- _Aim of the exercise_:
The output should be all lines of the entries below in which the word "Comparable" occurs.

[Recorded data]
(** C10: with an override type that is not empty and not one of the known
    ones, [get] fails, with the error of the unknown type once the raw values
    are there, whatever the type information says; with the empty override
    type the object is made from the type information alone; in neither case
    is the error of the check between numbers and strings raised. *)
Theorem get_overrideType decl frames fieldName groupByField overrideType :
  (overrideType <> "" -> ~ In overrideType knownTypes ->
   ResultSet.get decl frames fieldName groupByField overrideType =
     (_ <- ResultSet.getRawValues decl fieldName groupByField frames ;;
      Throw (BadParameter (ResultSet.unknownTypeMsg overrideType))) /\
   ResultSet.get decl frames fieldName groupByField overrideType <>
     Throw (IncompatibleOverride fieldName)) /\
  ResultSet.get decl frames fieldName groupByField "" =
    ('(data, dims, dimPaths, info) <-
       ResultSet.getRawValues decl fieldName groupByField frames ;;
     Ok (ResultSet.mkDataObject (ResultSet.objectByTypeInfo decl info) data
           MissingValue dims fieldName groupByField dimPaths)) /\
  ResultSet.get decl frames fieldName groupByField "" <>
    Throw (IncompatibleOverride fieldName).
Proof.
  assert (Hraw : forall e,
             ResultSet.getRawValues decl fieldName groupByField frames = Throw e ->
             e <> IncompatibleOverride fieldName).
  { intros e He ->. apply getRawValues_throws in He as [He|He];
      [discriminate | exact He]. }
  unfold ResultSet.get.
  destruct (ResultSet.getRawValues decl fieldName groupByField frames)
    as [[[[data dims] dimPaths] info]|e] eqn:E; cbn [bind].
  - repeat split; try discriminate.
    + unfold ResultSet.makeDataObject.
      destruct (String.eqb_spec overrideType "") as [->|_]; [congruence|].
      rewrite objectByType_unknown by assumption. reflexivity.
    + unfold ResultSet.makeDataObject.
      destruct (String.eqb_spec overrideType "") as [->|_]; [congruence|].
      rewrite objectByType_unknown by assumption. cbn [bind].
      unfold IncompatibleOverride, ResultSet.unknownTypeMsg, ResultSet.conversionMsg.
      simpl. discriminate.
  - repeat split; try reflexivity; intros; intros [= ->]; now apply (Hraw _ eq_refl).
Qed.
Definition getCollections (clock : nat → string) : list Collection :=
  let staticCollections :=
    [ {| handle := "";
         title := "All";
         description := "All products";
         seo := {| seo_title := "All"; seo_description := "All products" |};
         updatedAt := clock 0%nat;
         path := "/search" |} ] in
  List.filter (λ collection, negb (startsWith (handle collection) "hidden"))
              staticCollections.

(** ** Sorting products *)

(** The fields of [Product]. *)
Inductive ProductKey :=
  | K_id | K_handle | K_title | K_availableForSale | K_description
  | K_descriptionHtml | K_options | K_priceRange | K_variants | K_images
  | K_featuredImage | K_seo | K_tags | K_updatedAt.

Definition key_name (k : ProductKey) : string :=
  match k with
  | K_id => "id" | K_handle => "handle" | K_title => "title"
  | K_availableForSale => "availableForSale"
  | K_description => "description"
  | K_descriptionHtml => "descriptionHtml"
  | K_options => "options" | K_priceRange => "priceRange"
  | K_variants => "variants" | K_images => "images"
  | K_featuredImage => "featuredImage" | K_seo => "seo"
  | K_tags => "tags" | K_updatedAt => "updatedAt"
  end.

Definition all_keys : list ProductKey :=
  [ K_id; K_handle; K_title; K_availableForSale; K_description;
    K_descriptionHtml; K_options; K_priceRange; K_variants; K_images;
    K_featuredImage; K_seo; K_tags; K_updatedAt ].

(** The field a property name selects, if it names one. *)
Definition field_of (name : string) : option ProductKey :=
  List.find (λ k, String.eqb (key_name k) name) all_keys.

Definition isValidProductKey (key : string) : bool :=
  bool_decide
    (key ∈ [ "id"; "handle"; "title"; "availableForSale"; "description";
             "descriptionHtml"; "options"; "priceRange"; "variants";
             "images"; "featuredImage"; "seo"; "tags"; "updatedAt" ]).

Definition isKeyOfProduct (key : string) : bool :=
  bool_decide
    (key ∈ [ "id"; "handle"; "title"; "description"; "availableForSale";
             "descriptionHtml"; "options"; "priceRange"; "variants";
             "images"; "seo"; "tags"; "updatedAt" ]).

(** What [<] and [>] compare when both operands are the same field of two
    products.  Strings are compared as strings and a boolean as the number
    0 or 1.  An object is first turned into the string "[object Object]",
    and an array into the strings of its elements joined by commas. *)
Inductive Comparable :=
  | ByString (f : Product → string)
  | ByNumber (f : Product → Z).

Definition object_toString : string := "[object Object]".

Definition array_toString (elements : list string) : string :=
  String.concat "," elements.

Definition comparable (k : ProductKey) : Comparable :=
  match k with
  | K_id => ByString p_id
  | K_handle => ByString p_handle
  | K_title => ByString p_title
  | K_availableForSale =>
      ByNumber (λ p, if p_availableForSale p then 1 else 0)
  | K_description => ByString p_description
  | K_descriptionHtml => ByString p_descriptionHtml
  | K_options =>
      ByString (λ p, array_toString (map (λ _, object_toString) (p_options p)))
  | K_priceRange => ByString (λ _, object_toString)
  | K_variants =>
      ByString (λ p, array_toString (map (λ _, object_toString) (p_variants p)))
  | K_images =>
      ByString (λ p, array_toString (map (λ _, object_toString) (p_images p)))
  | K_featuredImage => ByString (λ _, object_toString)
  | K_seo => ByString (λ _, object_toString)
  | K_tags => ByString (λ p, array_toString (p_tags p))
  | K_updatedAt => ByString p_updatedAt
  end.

- _Task output_:
Inductive Comparable :=
Definition comparable (k : ProductKey) : Comparable :=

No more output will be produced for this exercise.